Guest Blog by Eric Eaton

Deer Ked
I volunteered to do a guest blog for my good friend Dave Small after he sent me an e-mail inquiring whether I might know the identity of an insect in an image he attached with his message. I didn’t quite understand the story at first, like why two hunters were involved, and why the insect was adhered to hard candy. The image was clear enough, though, that I could tell what the creature was, and that this was not a tall tale evolved from heavy drinking.

Deer Ked
Found by local deer hunters saved on hard candy

Deer and related animals play host to a variety of parasitic invertebrates, including the familiar, slow-moving ticks. Such blood-feeding creatures are quick to abandon a deceased host, however, and so animals harvested during the hunt often yield some strange, living cargo during inspection and dressing. The specimen discovered by these  hunters is an insect known as a “louse fly,” among the most peculiar of insect parasites.

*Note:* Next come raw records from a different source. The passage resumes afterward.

Lemma bit_nonneg b : 0 ≤ bit b. Proof. by destruct b. Qed.

Lemma tally_all_true fs :
  (∀ i, (i < length fs)%nat → fs !! i = Some true) → tally bit fs = Z.of_nat (length fs).
Proof.
  induction fs as [|f fs IH]; intros H; [done|]. simpl.
  pose proof (H O ltac:(simpl; lia)) as H0. simplify_eq/=. rewrite IH; [lia|].
  intros i Hi. apply (H (S i)). simpl. lia.
Qed.

Lemma tally_free fs L :
  NoDup L → (∀ i, i ∈ L → (i < length fs)%nat) →
  (∀ i, (i < length fs)%nat → fs !! i = Some (bool_decide (i ∉ L))) →
  tally bit fs = Z.of_nat (length fs) - Z.of_nat (length L).
Proof.
  revert fs. induction L as [|x L IH]; intros fs Hnd Hb Hm.
  - simpl. rewrite Z.sub_0_r. apply tally_all_true. intros i Hi. by rewrite Hm by done.
  - apply NoDup_cons in Hnd as [Hx Hnd].
    assert (Hlx : (x < length fs)%nat) by (apply Hb; left).
    specialize (Hm x Hlx) as Hfx. rewrite bool_decide_eq_false_2 in Hfx by set_solver.
    pose proof (tally_insert bit fs x false true Hfx) as Ht. simpl in Ht.
    rewrite (IH (<[x := true]> fs)) in Ht; [rewrite length_insert in Ht; simpl; lia|done| |].
    + intros i Hi. rewrite length_insert. apply Hb. by right.
    + intros i. rewrite length_insert. intros Hi. rewrite lookup_upd by done.
      destruct (decide (i = x)) as [->|Hne].
      * by rewrite bool_decide_eq_true_2.
      * rewrite Hm by done. f_equal. apply bool_decide_ext. set_solver.
Qed.

Lemma first_free_spec k fs :
  match first_free k fs with
  | Some i => (k ≤ i)%nat ∧ fs !! (i - k)%nat = Some true ∧
              ∀ j, (j < i - k)%nat → fs !! j = Some false
  | None => tally bit fs = 0
  end.
Proof.
  revert k. induction fs as [|f fs IH]; intros k; simpl; [done|].
  destruct f; simpl.
  - rewrite Nat.sub_diag. repeat split; [done|]. intros j Hj. lia.
  - specialize (IH (S k)). destruct (first_free (S k) fs) as [i|].
    + destruct IH as (Hk & Hi & Hj). replace (i - k)%nat with (S (i - S k)) by lia.
      split; [lia|]. split; [done|]. intros [|j] Hj'; [done|]. simpl. apply Hj. lia.
    + done.
Qed.

Lemma alloc_desc_some d :
  0 < tally bit (free d) →
  ∃ i, alloc_desc d = (Some i, set_free (<[i := false]> (free d)) d) ∧
       free d !! i = Some true ∧ tally bit (<[i := false]> (free d)) = tally bit (free d) - 1.
Proof.
  intros Ht. unfold alloc_desc. pose proof (first_free_spec 0 (free d)) as Hf.
  destruct (first_free 0 (free d)) as [i|]; [|lia].
  destruct Hf as (_ & Hi & _). rewrite Nat.sub_0_r in Hi. exists i. split_and!; [done|done|].
  rewrite (tally_insert _ _ _ _ _ Hi). simpl. lia.
Qed.

Lemma alloc_desc_none d : tally bit (free d) = 0 → alloc_desc d = (None, d).
Proof.
  intros Ht. unfold alloc_desc. pose proof (first_free_spec 0 (free d)) as Hf.
  destruct (first_free 0 (free d)) as [i|]; [|done].
  destruct Hf as (_ & Hi & _).
  pose proof (tally_lookup bit (free d) _ _ bit_nonneg Hi). simpl in *. lia.
Qed.

Lemma owned_cons c cs : owned (c :: cs) = members c ++ owned cs.
Proof. done. Qed.

Lemma owned_in c cs i : c ∈ cs → i ∈ members c → i ∈ owned cs.
Proof.
  intros Hc Hi. unfold owned. apply list_elem_of_join. exists (members c).
  split; [done|]. by apply list_elem_of_fmap_2.
Qed.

They are much more nimble than ticks, dodging attempts to catch them as they skirt through a host’s fur. Their flattened shape, top to bottom, and talon-like claws enhance their ability to slip between hairs and grip the hide of the host, avoiding licking and biting efforts to dislodge them.

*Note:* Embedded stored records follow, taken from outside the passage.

(* ===== verification/Fs.v ===== *)
(** * The file system ([fs.rs])

    Blocks, inodes, directories, paths and the table of inodes in memory.  The
    state [fs] has the contents of the blocks as the buffer cache shows them,
    the log, and the table [ITABLE].  [BCACHE.read] is a look at [blocks];
    [LOG.write] goes through [take_slot] of the log, with its panics.  The
    sleep locks of inodes and buffers are not part of the state: every
    operation here is the work of one process. *)

From S2P Require Import Prelude Log.

Open Scope Z_scope.

(** ** Constants and records *)
Definition ROOTINO : Z := 1.
Definition FSMAGIC : Z := 270544960.
Definition NDIRECT : Z := 12.
Definition NINDIRECT : Z := 1024 / 4.
Definition MAXFILE : Z := NDIRECT + NINDIRECT.
Definition SIZEOF_DINODE : Z := 64.
Definition IPB : Z := 1024 / SIZEOF_DINODE.
Definition BPB : Z := 1024 * 8.
Definition DIRSIZ : nat := 14.
Definition SIZEOF_DIRENT : Z := 16.
Definition NINODE : nat := 50.

Record SuperBlock := mkSB {
  magic : Z; sb_size : Z; nblocks : Z; ninodes : Z; nlog : Z; logstart : Z; inodestart : Z; bmapstart : Z;
}.

Inductive IType := TNone | TDir | TFile | TDevice.
Inductive Major := MNull | MConsole | MInvalid.

#[export] Instance IType_eq_dec : EqDecision IType.
Proof. solve_decision. Defined.
#[export] Instance Major_eq_dec : EqDecision Major.
Proof. solve_decision. Defined.

Record IData := mkI {
  idev : Z; inum : Z; ivalid : bool;
  itype : IType; major : Major; minor : Z; nlink : Z; isize : Z; addrs : list Z;
}.

Definition idata_new (dev num : Z) : IData :=
  mkI dev num false TNone MNull 0 0 0 (replicate 13 0).

Definition set_addrs (x : list Z) (i : IData) : IData :=
  mkI (idev i) (inum i) (ivalid i) (itype i) (major i) (minor i) (nlink i) (isize i) x.
Definition set_isize (x : Z) (i : IData) : IData :=
  mkI (idev i) (inum i) (ivalid i) (itype i) (major i) (minor i) (nlink i) x (addrs i).
Definition set_nlink (x : Z) (i : IData) : IData :=
  mkI (idev i) (inum i) (ivalid i) (itype i) (major i) (minor i) x (isize i) (addrs i).

(** An entry of [ITABLE]: the [MInode] and the number of strong pointers. *)
Record MInode := mkM { m_dev : Z; m_inum : Z; m_strong : Z; m_data : IData }.

Record fs := mkFs { blocks : Z → list Z; lg : Log; itable : list (option MInode) }.

Definition set_block (s : fs) (b : Z) (x : list Z) : fs := mkFs (bupd (blocks s) b x) (lg s) (itable s).
Definition set_table (s : fs) (t : list (option MInode)) : fs := mkFs (blocks s) (lg s) t.

(** [LOG.write(bp)] for the buffer of block [b]. *)
Definition log_write (s : fs) (b : Z) : outcome fs :=
  '(l, _) ← take_slot (lg s) b;
  Done (mkFs (blocks s) l (itable s)).

(** Parts of a block. *)
Definition splice (l : list Z) (off : nat) (x : list Z) : list Z :=
  take off l ++ x ++ drop (off + length x) l.
Definition get_byte (l : list Z) (i : Z) : outcome Z :=
  match l !! Z.to_nat i with
  | Some x => Done x
  | None => Panic "called `Option::unwrap()` on a `None` value"
  end.
Definition get_word (l : list Z) (i : Z) : Z := le_val (take 4 (drop (Z.to_nat (4 * i)) l)).
Definition set_word (l : list Z) (i v : Z) : list Z := splice l (Z.to_nat (4 * i)) (le_bytes 4 v).
Definition slice (l : list Z) (a b : Z) : outcome (list Z) :=
  if decide (a ≤ b) then
    if decide (b ≤ Z.of_nat (length l)) then Done (take (Z.to_nat (b - a)) (drop (Z.to_nat a) l))
    else Panic "range end index out of range"
  else Panic "slice index starts after its end".

(** ** Blocks *)
Section super.
Variable sb : SuperBlock.
(** A round of [read] or [write] copies at least a byte. *)
Lemma read_loop_ends copyout k s i dst off n tot out :
  n - tot ≤ Z.of_nat k → ends (read_loop sb copyout k s i dst off n tot out).
Proof.
  revert s i dst off tot out. induction k as [|k IH]; intros s i dst off tot out Hk; cbn [read_loop].
  - rewrite decide_False by lia. ends_go.
  - case_decide; [|ends_go]. apply ends_bind; [ends_go|]. intros [[s1 i1] [bno|e]]; [|ends_go].
    apply ends_bind; [ends_go|]. intros chunk. case_match; [|ends_go]. apply ends_bind; [ends_go|].
    intros dst'. apply IH. pose proof (Z.mod_pos_bound off 1024 ltac:(lia)). lia.
Qed.
Lemma read_ends copyout s i dst off n : ends (read sb copyout s i dst off n).
Proof.
  unfold read. case_decide; [ends_go|]. apply ends_bind; [ends_go|]. intros e. apply read_loop_ends. lia.
Qed.
Lemma write_loop_ends copyin k s i src off n tot :
  n - tot ≤ Z.of_nat k → ends (write_loop sb copyin k s i src off n tot).
Proof.
  revert s i src off tot. induction k as [|k IH]; intros s i src off tot Hk; cbn [write_loop].
  - rewrite decide_False by lia. ends_go.
  - case_decide; [|ends_go]. apply ends_bind; [ends_go|]. intros [[s1 i1] [bno|e]]; [|ends_go].
    apply ends_bind; [ends_go|]. intros old. destruct (copyin src (length old)) as [x [|]]; [|ends_go].
    apply ends_bind; [ends_go|]. intros src'. apply ends_bind; [ends_go|].
    intros s3. apply IH. pose proof (Z.mod_pos_bound off 1024 ltac:(lia)). lia.
Qed.
Lemma write_ends copyin s i src off n : ends (write sb copyin s i src off n).
Proof.
  unfold write. case_decide; [ends_go|]. apply ends_bind; [ends_go|]. intros e. case_decide; [ends_go|].
  apply ends_bind; [apply write_loop_ends; lia|]. ends_go.
Qed.
Hint Resolve read_ends write_ends : ends.

Lemma read_de_ends s i de off : ends (read_de sb s i de off).
Proof. unfold read_de. ends_go. Qed.
Hint Resolve read_de_ends : ends.
Lemma dirlookup_loop_ends k s i name de off : ends (dirlookup_loop sb k s i name de off).
Proof. revert s i de off. induction k; intros; cbn [dirlookup_loop]; ends_go. Qed.
Hint Resolve dirlookup_loop_ends : ends.
Lemma dirlookup_ends s i name : ends (dirlookup sb s i name).
Proof. unfold dirlookup. ends_go. Qed.
Lemma dirlink_loop_ends k s i de off offset : ends (dirlink_loop sb k s i de off offset).
Proof. revert s i de off offset. induction k; intros; cbn [dirlink_loop]; ends_go. Qed.
Lemma dir_empty_loop_ends k s i de off : ends (dir_empty_loop sb k s i de off).
Proof. revert s i de off. induction k; intros; cbn [dir_empty_loop]; ends_go. Qed.
Lemma is_dir_empty_ends s i : ends (is_dir_empty sb s i).
Proof. apply dir_empty_loop_ends. Qed.
Hint Resolve dirlookup_ends dirlink_loop_ends is_dir_empty_ends : ends.

Lemma get_ends s dev num : ends (get s dev num).
Proof. unfold get. ends_go. Qed.
Lemma minode_ends s k : ends (minode s k).
Proof. unfold minode. ends_go. Qed.
Hint Resolve get_ends minode_ends : ends.
Lemma set_data_ends s k i : ends (set_data s k i).
Proof. unfold set_data. ends_go. Qed.
Lemma put_ends s k : ends (put sb s k).
Proof. unfold put. ends_go. Qed.
Hint Resolve set_data_ends put_ends : ends.
Lemma dirlink_ends s i name num : ends (dirlink sb s i name num).
Proof. unfold dirlink. ends_go. Qed.
Lemma alloc_loop_ends j s dev num t : ends (alloc_loop sb j s dev num t).
Proof. revert num. induction j; intros; cbn [alloc_loop]; ends_go. Qed.
Lemma alloc_ends s dev t : ends (alloc sb s dev t).
Proof. apply alloc_loop_ends. Qed.
Lemma lock_ends s k : ends (lock sb s k).
Proof. unfold lock, ilock. ends_go. Qed.
Lemma dup_ends s k : ends (dup s k).
Proof. unfold dup. ends_go. Qed.
Hint Resolve dirlink_ends alloc_ends lock_ends dup_ends : ends.
Lemma lookup_at_ends s k i name : ends (lookup_at sb s k i name).
Proof. unfold lookup_at. ends_go. Qed.
Hint Resolve lookup_at_ends : ends.
(* ===== verification/Itable.v ===== *)
(** * The table of inodes under concurrency ([fs.rs])

    [Fs] runs the table as one process does.  Here are the threads: [get]
    holds the lock of the table from its first line to its last and is one
    step; [put] lets go of the lock between its test of the count and the
    removal of the entry, to write the inode to disk, and drops its [Arc] after
    the lock: it is three steps.  An [MInode] is a number, its place in the
    order of creation; [Arc]s to it are the entries of the table, the handles
    of the threads and the ones of [put] under way.  The sleep lock of an inode
    is held by a guard that borrows from a handle, or by a [put]; a thread that
    waits for it takes no step ([Sleeplock] has the waiting).  What [put] writes
    to disk is in [Fs]. *)

From S2P Require Import Prelude.

Record ITable := mkTable {
  minodes : list (Z * Z);        (** device and number of every [MInode] made so far *)
  slots : list (option nat);
  handles : list (nat * nat);    (** a thread and an [Inode] of its *)
  puts : list (nat * nat);       (** a thread between the two sections of [put], with the sleep lock *)
  drops : list (nat * nat);      (** a thread at the end of [put], about to drop its [Arc] *)
  guards : list (nat * nat);     (** a thread and an inode it has locked *)
}.
Definition NINODE : nat := 50.
Definition itable_new : ITable := mkTable [] (replicate NINODE None) [] [] [] [].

Members of the fly family Hippoboscidae, most known louse flies are actually parasites of birds. The most infamous member of the family, though, is the “sheep ked,” well-known at least to those who manage flocks of ovine livestock. The adult flies are wingless, but find each other easily for mating when the host animals crowd together

Back to the specimen the hunters found, and collected by sticking it with a piece of hard candy. That would probably be a “deer ked,” Lipoptena cervi. Here is a terrific image of a related Lipoptena depressa from northern California. Both species have a life history that is typical of the entire family of louse flies, but truly mind-blowing compared to other insects

Female louse flies do not lay eggs. They grow one offspring at a time, within their bodies, much like mammals. A single larva develops inside the equivalent of a uterus, feeding from a “milk” gland. When mature, it is “born alive,” dropping to the ground where it immediately buries itself and pupates. An adult fly emerges weeks later. Deer ked are winged, at least initially, but females that have found a host will break off their wings, the better to maneuver through the dense, coarse hair of their host.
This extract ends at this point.